Too Big for the Channel?

Josh Anderson, founder and CEO, Telephony Partners

Last week I found myself in the middle of a battle that’s all too familiar – trying to explain to a large carrier why an agent who brought a large enterprise deal should be paid on its growth. This battle has been waged before, even over this particular deal. By the end of it I couldn’t help but wonder if many large carriers simply believe that big deals just aren’t for the channel, as if the channel is only worth paying on deals that a carrier doesn’t want to hire internal resources to pursue.
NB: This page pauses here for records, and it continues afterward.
Lemma rfind_bytes_spec fuel addr s e v : wf addr -> 0 <= s <= e -> e < 128 ->
  forall i, s / 8 <= i <= e / 8 -> i - s / 8 + 1 <= Z.of_nat fuel ->
  last_bit (bit_at addr) s (Z.min e (i * 8 + 7)) v
    (rfind_bytes fuel addr i (s / 8) (e / 8) (s mod 8) (e mod 8) (Z.b2z v)).
Proof.
  intros Hw Hse He. pose proof (Z.div_mod s 8). pose proof (Z.mod_pos_bound s 8).
  pose proof (Z.div_mod e 8). pose proof (Z.mod_pos_bound e 8).
  assert (0 <= s / 8) by (apply Z.div_pos; lia).
  induction fuel as [|fuel IH]; intros i Hi Hf; [simpl in *; lia|].
  cbn [rfind_bytes]. unfold BIT_PER_BYTE. rewrite (proj2 (Z.leb_le _ _)) by lia.
  set (j := if i =? e / 8 then 8 - e mod 8 - 1 else 0).
  set (k := if i =? s / 8 then 8 - s mod 8 - 1 else 8 - 1).
  assert (Hj : Z.min e (i * 8 + 7) = i * 8 + 8 - j - 1 /\ 0 <= j)
    by (subst j; destruct (Z.eqb_spec i (e / 8)); lia).
  assert (Hk : (if i =? s / 8 then s = i * 8 + 8 - k - 1 else s < i * 8) /\ k <= 7)
    by (subst k; destruct (Z.eqb_spec i (s / 8)); lia).
  pose proof (rfind_bits_spec 8 (s6 addr i) v (s6_width addr i Hw) j k ltac:(lia) ltac:(lia) ltac:(lia)) as R.
  assert (Hlow : forall b, i * 8 <= b <= Z.min e (i * 8 + 7) -> s <= b -> exists j', b = i * 8 + 8 - j' - 1 /\ j <= j' <= k).
  { intros b Hb Hs. exists (i * 8 + 7 - b). split; [lia|]. destruct (i =? s / 8); subst k; lia. }
  destruct (rfind_bits 8 (s6 addr i) j k (Z.b2z v)) as [r|].
  - destruct R as (Rr & Rv & Rn). right. rewrite wrap_small by (unfold in_width; lia).
    split_and!; [destruct (i =? s / 8); lia|lia|by rewrite bit_at_byte by lia|].
    intros b Hb. destruct (Hlow b) as (j' & -> & Hj'); [lia|destruct (i =? s / 8); lia|].
    rewrite bit_at_byte by lia. apply Rn. lia.
  - assert (Rb : forall b, i * 8 <= b <= Z.min e (i * 8 + 7) -> s <= b -> bit_at addr b = negb v).
    { intros b Hb Hs. destruct (Hlow b Hb Hs) as (j' & -> & Hj'). rewrite bit_at_byte by lia. by apply R. }
    destruct (Z.eqb_spec i (s / 8)) as [E|E].
    + left. split; [done|]. intros b Hb. apply Rb; lia.
    + specialize (IH (i - 1) ltac:(lia) ltac:(lia)).
      replace (Z.min e ((i - 1) * 8 + 7)) with (i * 8 - 1) in IH by lia.
      destruct IH as [[-> Hn]|(Hr & Hv & Hn)]; [left; split; [done|]|right; split_and!; [lia|lia|done|]];
        intros b Hb; (destruct (Z_lt_le_dec b (i * 8)); [apply Hn; lia|apply Rb; lia]).
Qed.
In this instance, the agent has been paid on the deal for nearly a decade. Over that time, the decision-making executive has changed four times. The account has both grown and shrunk, sometimes by more than $50,000 at a time. The agent, for his part, arguably has continued to provide meaningful value, placing employees on-site to perform consulting services for free, sometimes for over a year at a time. This isn’t a case of an agent selling a small deal, then going on vacation while the carrier grows it and he cashes the checks.

Six months ago I met with an executive at the carrier in question and this account came up, along with a few others (our 10 largest accounts, in fact). The message communicated was that I would be wise to make sure our agents continued to bring value to the accounts or we might find ourselves muscled out. Most of these accounts were customers that this carrier had no knowledge of prior to the agent bringing it. In one case, what started as a single long-distance T1 ended up growing into a multi-product account billing more than $100,000 per month.

As agents, we are often at the mercy of our carriers, particularly on enterprise deals, and it seems like many carriers recognize this and use it as leverage. Very few enterprise deals can be successfully won by an agent without engaging the carrier, and that engagement often – rightly – turns into a relationship between the carrier and the customer. It seems like carriers understand that it would be suicide for an agent to attempt to leverage his relationship with a customer to encourage that customer to back him up in a compensation dispute. Not only do customers not want to get involved in that mess, it would be hard for the agent not to lose some credibility in the process.

Is this just the dirty nature of the beast? I know I’m not the only one in our industry to deal with these types of tactics, and although we generally succeed in protecting the agent, it’s guerilla warfare. There’s no hard-and-fast strategy I’ve found to prevent these types of attempts by carriers besides fighting tooth and nail with whatever tools are at my disposal. What have you experienced and what have you done to protect yourself? Are these types of disputes more common these days? Are some deals really just too big for the channel?

Josh Anderson is the CEO of Telephony Partners, a telecom master agency he founded in 2002 leveraging engineering and software expertise. He also is a member of the 2008-09 PHONE+ Channel Partners Advisory Board.